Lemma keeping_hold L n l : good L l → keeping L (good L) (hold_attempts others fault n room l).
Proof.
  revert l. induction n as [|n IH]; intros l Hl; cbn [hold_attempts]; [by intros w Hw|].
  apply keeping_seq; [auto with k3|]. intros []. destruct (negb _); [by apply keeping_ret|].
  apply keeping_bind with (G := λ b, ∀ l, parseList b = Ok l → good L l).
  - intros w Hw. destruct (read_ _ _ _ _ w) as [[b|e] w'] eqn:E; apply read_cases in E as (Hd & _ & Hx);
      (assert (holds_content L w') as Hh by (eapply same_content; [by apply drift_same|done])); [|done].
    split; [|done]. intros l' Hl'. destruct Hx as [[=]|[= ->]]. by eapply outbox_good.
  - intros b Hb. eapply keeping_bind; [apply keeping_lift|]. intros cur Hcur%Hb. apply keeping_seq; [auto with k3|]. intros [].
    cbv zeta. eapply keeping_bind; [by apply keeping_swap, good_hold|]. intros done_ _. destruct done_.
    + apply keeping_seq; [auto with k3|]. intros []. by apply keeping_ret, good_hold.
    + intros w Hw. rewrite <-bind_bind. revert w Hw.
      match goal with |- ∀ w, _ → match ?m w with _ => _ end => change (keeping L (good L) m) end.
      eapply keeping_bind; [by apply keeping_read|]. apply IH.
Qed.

---

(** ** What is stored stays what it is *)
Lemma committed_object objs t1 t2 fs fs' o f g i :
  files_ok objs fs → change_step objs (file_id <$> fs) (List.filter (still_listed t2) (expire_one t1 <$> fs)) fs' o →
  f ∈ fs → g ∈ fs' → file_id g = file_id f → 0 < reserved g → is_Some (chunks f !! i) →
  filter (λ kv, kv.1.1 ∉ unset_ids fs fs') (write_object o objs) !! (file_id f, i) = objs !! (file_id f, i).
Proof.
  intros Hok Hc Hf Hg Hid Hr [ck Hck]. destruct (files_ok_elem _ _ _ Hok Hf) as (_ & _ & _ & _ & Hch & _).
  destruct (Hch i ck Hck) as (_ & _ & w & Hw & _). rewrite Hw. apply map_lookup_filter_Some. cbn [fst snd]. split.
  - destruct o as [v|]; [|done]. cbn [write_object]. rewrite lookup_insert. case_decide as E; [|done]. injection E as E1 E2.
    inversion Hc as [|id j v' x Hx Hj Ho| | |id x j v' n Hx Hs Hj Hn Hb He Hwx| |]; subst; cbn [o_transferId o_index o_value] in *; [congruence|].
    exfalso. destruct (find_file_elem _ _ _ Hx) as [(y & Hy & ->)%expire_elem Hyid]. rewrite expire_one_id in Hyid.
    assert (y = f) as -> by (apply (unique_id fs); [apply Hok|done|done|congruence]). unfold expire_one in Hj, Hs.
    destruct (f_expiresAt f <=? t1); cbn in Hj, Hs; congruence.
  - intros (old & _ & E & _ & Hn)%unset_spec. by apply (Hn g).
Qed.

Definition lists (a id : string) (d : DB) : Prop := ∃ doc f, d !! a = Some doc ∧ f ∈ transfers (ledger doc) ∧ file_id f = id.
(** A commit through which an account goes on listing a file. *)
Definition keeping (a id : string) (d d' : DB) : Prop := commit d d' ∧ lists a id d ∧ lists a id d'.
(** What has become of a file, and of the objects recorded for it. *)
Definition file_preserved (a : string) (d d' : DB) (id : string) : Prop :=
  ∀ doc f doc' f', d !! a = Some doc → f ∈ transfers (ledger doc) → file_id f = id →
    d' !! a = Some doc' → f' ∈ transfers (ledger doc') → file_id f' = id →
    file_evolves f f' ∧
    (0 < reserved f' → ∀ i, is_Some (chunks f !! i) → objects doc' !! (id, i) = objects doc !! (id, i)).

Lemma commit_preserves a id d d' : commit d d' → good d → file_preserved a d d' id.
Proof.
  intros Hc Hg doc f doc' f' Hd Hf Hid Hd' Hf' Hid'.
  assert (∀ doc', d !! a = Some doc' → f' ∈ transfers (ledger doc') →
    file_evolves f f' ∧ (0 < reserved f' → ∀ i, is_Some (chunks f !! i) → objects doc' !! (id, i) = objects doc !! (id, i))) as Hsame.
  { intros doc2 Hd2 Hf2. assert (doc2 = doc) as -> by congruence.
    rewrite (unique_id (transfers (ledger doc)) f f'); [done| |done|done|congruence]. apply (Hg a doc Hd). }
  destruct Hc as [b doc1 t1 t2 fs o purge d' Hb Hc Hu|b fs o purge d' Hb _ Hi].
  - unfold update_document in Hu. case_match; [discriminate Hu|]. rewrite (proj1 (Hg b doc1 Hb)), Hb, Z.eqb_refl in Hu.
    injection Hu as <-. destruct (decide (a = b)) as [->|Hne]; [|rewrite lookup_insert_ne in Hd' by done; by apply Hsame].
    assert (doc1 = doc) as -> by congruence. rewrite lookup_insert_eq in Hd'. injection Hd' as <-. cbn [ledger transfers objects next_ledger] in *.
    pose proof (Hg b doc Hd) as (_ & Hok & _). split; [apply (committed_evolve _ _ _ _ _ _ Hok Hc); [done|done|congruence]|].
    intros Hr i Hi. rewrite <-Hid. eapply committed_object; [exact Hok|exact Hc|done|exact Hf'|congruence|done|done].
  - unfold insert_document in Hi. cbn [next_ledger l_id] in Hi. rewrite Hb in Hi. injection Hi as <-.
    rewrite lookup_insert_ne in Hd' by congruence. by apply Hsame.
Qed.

WORK TASK
With the line holding "exfalso. destruct (find_file_elem" as the first and the line holding "Definition keeping (a" as the last, please transcribe exactly the lines of the material above in that range and nothing else.

TASK SOLUTION
    exfalso. destruct (find_file_elem _ _ _ Hx) as [(y & Hy & ->)%expire_elem Hyid]. rewrite expire_one_id in Hyid.
    assert (y = f) as -> by (apply (unique_id fs); [apply Hok|done|done|congruence]). unfold expire_one in Hj, Hs.
    destruct (f_expiresAt f <=? t1); cbn in Hj, Hs; congruence.
  - intros (old & _ & E & _ & Hn)%unset_spec. by apply (Hn g).
Qed.

Definition lists (a id : string) (d : DB) : Prop := ∃ doc f, d !! a = Some doc ∧ f ∈ transfers (ledger doc) ∧ file_id f = id.
(** A commit through which an account goes on listing a file. *)
Definition keeping (a id : string) (d d' : DB) : Prop := commit d d' ∧ lists a id d ∧ lists a id d'.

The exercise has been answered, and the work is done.